[Opening Records section]
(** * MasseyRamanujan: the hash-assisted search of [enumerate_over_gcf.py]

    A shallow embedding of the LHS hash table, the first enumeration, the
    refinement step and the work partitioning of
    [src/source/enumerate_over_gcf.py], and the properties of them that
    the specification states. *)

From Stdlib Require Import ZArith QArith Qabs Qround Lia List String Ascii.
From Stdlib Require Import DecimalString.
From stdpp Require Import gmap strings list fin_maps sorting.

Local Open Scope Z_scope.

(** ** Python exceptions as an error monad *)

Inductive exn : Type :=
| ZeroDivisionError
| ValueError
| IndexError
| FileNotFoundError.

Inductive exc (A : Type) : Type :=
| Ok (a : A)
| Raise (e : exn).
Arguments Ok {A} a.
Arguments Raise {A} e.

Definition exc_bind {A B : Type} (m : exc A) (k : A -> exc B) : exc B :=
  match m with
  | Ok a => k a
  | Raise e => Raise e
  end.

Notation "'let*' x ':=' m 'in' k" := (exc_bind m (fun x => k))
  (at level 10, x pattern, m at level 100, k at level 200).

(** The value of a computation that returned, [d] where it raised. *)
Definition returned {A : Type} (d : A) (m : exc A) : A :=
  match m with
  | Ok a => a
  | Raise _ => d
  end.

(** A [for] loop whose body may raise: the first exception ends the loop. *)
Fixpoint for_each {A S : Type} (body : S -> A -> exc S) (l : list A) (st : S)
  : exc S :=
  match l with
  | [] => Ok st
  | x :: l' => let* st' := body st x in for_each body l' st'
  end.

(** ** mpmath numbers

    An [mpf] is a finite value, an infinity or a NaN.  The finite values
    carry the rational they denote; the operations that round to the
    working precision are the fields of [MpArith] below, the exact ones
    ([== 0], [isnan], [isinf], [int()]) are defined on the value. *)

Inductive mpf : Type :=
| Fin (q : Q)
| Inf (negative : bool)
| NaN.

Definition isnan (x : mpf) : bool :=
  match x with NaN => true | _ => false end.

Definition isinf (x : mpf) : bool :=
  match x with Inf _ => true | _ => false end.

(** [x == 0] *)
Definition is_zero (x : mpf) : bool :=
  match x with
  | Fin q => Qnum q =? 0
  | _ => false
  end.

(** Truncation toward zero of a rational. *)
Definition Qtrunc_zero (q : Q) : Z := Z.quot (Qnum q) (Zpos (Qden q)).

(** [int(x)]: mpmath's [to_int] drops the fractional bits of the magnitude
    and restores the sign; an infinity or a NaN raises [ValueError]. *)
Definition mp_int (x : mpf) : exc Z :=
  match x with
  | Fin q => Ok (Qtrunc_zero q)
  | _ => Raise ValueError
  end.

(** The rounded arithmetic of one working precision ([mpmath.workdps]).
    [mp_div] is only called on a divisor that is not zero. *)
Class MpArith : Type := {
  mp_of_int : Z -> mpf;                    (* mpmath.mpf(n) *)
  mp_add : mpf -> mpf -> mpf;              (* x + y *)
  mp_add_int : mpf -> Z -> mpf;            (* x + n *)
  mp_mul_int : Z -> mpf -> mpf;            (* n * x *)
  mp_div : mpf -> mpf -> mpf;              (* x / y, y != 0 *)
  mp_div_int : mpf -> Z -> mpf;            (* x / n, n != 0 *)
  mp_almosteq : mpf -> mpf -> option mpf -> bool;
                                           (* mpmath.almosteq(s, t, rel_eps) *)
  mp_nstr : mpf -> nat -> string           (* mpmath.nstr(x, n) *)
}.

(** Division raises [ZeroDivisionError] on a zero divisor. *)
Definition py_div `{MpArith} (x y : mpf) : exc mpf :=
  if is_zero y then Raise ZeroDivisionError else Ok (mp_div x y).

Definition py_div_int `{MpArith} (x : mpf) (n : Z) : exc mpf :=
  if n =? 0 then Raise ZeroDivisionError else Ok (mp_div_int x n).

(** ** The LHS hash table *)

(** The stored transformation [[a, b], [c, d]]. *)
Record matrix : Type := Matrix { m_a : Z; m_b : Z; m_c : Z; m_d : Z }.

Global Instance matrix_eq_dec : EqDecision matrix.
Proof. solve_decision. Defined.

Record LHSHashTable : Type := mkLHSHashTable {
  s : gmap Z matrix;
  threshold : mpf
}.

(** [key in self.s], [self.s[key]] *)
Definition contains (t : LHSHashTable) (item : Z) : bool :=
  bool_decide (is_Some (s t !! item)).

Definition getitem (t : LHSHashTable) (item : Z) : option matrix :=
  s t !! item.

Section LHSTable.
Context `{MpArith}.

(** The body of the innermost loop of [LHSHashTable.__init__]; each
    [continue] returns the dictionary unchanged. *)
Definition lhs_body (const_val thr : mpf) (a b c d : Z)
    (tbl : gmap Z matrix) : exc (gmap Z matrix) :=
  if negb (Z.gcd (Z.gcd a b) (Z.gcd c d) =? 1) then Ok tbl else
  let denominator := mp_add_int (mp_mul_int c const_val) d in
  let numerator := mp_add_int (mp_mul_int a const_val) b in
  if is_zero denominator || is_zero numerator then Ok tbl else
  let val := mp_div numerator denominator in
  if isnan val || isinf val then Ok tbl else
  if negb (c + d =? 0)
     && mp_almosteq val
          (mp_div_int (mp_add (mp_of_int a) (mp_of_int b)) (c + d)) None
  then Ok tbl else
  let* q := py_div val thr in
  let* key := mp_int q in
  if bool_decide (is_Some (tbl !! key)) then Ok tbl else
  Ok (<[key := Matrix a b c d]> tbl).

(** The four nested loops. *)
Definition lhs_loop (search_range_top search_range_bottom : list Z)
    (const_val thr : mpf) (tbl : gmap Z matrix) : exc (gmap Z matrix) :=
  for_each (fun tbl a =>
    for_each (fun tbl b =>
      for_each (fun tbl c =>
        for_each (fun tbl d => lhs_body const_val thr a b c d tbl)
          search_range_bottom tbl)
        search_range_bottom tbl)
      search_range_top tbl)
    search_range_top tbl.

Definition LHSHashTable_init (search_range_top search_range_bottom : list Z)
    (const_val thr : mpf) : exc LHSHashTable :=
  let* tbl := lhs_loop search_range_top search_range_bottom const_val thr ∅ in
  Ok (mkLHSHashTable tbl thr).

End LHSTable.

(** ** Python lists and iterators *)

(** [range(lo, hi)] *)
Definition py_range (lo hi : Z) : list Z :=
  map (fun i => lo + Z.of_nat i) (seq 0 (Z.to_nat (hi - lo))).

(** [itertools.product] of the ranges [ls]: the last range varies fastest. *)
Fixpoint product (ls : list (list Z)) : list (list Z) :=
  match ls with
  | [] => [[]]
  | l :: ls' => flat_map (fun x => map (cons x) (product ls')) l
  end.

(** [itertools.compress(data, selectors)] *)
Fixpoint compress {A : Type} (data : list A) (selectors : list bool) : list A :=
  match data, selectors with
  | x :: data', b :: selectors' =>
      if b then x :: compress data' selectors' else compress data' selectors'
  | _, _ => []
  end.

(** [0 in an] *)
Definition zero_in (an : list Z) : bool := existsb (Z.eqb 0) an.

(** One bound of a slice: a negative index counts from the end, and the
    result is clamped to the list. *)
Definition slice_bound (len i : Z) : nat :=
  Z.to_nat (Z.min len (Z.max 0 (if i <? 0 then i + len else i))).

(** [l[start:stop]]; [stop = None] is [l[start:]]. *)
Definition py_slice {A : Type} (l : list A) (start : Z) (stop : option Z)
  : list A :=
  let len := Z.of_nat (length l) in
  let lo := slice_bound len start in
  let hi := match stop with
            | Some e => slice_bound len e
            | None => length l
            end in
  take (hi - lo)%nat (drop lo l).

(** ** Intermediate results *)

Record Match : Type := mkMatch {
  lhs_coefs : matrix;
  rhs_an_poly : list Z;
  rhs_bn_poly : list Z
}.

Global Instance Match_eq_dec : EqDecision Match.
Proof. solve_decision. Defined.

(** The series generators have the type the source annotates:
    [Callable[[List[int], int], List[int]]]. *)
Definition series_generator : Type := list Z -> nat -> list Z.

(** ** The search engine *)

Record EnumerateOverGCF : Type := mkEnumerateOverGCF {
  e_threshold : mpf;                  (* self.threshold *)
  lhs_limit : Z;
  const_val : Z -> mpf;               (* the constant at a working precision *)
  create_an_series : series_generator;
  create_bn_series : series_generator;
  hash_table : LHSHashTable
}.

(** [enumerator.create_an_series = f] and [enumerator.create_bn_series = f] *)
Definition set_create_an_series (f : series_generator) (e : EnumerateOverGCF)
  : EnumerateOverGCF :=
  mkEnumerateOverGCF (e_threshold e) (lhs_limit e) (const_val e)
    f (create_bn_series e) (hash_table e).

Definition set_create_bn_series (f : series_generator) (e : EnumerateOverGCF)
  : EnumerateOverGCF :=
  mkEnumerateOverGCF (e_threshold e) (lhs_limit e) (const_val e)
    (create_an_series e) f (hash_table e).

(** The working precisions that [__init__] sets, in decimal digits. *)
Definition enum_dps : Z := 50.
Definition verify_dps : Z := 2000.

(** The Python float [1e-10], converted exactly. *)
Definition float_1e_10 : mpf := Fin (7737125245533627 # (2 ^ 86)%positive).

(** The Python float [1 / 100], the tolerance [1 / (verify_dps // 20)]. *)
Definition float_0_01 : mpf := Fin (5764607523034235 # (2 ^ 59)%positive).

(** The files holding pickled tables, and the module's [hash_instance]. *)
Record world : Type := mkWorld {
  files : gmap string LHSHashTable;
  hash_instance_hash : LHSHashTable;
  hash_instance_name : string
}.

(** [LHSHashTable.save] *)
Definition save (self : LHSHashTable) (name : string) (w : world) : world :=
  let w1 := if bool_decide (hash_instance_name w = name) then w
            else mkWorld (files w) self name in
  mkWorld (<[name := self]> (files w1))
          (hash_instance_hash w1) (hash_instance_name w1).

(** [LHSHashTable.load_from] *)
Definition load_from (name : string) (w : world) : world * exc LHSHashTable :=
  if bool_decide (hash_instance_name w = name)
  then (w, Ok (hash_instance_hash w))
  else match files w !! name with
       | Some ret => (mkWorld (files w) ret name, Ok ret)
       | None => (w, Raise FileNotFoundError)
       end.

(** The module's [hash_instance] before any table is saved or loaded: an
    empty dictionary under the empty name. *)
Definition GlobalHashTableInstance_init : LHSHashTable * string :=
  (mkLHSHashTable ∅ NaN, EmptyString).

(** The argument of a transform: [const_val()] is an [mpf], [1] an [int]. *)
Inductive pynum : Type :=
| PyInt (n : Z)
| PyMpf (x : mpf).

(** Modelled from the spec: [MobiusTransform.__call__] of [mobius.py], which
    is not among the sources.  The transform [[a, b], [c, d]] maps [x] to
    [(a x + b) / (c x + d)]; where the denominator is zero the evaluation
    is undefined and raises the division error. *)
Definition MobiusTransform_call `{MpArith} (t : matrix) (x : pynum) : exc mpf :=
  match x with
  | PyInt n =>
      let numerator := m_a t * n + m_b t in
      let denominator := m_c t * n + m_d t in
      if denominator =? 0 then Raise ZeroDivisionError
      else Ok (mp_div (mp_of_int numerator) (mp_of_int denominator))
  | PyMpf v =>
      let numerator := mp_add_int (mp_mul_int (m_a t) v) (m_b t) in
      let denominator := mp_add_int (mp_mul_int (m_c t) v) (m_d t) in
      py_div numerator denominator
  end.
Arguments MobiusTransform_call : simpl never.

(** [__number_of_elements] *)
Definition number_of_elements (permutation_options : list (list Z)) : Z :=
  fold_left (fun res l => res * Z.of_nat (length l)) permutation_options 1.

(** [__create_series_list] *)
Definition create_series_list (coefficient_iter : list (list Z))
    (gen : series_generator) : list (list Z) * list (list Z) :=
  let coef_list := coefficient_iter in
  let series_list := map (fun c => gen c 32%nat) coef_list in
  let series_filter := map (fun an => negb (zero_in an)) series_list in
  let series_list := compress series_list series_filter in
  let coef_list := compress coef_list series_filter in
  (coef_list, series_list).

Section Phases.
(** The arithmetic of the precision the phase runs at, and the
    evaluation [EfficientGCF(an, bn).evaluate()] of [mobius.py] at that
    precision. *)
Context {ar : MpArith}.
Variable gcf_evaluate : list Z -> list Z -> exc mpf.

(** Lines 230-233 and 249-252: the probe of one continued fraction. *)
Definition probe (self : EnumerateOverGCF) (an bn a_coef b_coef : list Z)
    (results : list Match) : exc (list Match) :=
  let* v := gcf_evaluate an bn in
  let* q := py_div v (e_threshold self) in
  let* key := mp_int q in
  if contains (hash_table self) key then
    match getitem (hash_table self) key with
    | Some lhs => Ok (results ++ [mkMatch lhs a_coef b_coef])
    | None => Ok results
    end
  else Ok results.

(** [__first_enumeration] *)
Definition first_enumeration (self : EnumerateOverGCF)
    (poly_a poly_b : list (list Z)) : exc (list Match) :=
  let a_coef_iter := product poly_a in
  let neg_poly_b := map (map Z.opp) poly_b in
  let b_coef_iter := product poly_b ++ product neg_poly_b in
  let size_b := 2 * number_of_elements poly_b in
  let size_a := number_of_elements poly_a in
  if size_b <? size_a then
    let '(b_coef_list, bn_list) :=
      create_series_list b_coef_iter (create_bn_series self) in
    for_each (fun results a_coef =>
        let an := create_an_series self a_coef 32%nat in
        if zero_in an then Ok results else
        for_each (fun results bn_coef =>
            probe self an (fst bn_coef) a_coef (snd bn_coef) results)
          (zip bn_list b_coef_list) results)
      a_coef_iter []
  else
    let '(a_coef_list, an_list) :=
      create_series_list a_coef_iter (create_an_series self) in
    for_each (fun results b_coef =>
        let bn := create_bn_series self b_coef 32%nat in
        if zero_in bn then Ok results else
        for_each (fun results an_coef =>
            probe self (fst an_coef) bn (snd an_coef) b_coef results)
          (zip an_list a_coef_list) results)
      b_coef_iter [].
[Closing Records section]
[Opening Records section]
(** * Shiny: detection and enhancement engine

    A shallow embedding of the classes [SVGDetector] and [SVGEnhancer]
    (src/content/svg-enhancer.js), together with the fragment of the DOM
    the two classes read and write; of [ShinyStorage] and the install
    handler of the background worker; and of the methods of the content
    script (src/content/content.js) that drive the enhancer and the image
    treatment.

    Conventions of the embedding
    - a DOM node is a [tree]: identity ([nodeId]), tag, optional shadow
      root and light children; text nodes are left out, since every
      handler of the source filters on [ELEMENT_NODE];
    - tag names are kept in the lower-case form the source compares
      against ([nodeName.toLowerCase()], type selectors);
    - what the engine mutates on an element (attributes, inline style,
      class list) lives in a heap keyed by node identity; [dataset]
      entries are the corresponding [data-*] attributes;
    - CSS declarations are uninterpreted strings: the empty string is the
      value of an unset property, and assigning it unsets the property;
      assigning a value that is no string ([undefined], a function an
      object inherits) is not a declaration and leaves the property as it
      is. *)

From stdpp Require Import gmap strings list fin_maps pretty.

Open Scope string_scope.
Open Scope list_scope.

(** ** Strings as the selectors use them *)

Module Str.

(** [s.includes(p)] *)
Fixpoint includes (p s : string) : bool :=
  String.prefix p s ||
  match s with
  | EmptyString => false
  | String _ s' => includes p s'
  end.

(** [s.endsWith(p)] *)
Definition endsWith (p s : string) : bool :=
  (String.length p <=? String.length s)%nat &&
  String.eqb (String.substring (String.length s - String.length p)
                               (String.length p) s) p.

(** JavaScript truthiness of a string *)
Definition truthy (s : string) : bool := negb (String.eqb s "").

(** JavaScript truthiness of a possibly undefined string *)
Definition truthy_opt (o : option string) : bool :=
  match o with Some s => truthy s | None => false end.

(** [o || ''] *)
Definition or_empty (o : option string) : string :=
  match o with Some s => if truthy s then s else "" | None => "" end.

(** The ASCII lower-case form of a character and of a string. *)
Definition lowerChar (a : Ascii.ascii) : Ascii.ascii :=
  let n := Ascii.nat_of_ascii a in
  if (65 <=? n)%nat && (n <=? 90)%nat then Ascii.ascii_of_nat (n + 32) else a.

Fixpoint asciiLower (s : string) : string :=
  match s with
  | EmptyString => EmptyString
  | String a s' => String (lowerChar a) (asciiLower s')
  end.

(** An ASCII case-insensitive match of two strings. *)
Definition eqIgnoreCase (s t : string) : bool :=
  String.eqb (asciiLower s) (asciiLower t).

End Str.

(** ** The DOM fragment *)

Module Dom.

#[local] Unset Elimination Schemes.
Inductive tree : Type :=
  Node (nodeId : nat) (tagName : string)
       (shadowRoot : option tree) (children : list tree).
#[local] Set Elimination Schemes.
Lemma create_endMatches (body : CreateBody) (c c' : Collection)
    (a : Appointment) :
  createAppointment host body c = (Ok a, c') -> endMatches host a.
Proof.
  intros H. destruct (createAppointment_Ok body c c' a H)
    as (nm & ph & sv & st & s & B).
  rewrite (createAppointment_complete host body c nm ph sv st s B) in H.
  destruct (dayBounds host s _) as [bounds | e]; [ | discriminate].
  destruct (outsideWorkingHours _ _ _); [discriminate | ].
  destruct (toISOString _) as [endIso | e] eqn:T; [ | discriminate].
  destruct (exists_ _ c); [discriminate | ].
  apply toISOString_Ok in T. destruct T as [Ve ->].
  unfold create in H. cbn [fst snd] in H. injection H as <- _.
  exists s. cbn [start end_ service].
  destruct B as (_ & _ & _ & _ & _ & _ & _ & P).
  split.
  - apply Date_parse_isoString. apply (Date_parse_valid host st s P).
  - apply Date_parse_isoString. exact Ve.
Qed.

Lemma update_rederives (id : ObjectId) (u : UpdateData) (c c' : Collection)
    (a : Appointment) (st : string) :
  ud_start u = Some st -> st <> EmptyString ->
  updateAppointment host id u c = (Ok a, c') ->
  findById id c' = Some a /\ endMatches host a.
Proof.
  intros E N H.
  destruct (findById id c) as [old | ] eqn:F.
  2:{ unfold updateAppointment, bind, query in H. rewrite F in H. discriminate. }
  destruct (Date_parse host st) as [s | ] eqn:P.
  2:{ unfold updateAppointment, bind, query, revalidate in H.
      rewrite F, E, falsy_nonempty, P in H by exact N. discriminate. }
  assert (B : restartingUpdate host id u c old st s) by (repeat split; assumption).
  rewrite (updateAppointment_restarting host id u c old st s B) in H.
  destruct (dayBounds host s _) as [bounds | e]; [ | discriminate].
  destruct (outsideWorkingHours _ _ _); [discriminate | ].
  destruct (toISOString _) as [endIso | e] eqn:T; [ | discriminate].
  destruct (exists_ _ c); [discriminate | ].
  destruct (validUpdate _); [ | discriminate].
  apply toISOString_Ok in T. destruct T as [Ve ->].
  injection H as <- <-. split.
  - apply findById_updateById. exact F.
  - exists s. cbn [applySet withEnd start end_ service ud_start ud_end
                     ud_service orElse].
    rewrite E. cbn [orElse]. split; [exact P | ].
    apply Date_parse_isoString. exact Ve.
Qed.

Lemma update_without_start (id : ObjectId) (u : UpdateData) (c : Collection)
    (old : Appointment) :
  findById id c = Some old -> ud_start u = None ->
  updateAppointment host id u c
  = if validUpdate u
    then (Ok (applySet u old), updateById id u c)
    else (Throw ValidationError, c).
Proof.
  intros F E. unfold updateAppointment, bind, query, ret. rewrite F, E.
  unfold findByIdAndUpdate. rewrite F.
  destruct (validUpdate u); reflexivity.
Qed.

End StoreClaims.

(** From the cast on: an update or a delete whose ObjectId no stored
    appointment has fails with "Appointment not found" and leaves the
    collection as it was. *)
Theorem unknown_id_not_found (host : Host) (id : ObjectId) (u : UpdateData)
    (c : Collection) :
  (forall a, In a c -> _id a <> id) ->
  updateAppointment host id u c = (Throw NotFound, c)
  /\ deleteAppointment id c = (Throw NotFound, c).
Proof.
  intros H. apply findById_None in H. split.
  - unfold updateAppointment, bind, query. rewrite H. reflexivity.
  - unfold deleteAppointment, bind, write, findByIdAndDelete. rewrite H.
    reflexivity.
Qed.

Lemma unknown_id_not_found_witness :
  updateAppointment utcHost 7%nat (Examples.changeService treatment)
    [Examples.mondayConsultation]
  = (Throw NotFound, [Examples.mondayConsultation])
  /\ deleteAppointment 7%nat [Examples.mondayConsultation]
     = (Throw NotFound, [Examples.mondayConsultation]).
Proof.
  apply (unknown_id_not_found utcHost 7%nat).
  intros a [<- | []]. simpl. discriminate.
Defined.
[Closing Records section]
Look above for the line with "From Stdlib Require Import DecimalString." and the line with "e => Raise e"; transcribe both and all lines in between, exactly, and nothing else.

§ Written answer
From Stdlib Require Import DecimalString.
From stdpp Require Import gmap strings list fin_maps sorting.

Local Open Scope Z_scope.

(** ** Python exceptions as an error monad *)

Inductive exn : Type :=
| ZeroDivisionError
| ValueError
| IndexError
| FileNotFoundError.

Inductive exc (A : Type) : Type :=
| Ok (a : A)
| Raise (e : exn).
Arguments Ok {A} a.
Arguments Raise {A} e.

Definition exc_bind {A B : Type} (m : exc A) (k : A -> exc B) : exc B :=
  match m with
  | Ok a => k a
  | Raise e => Raise e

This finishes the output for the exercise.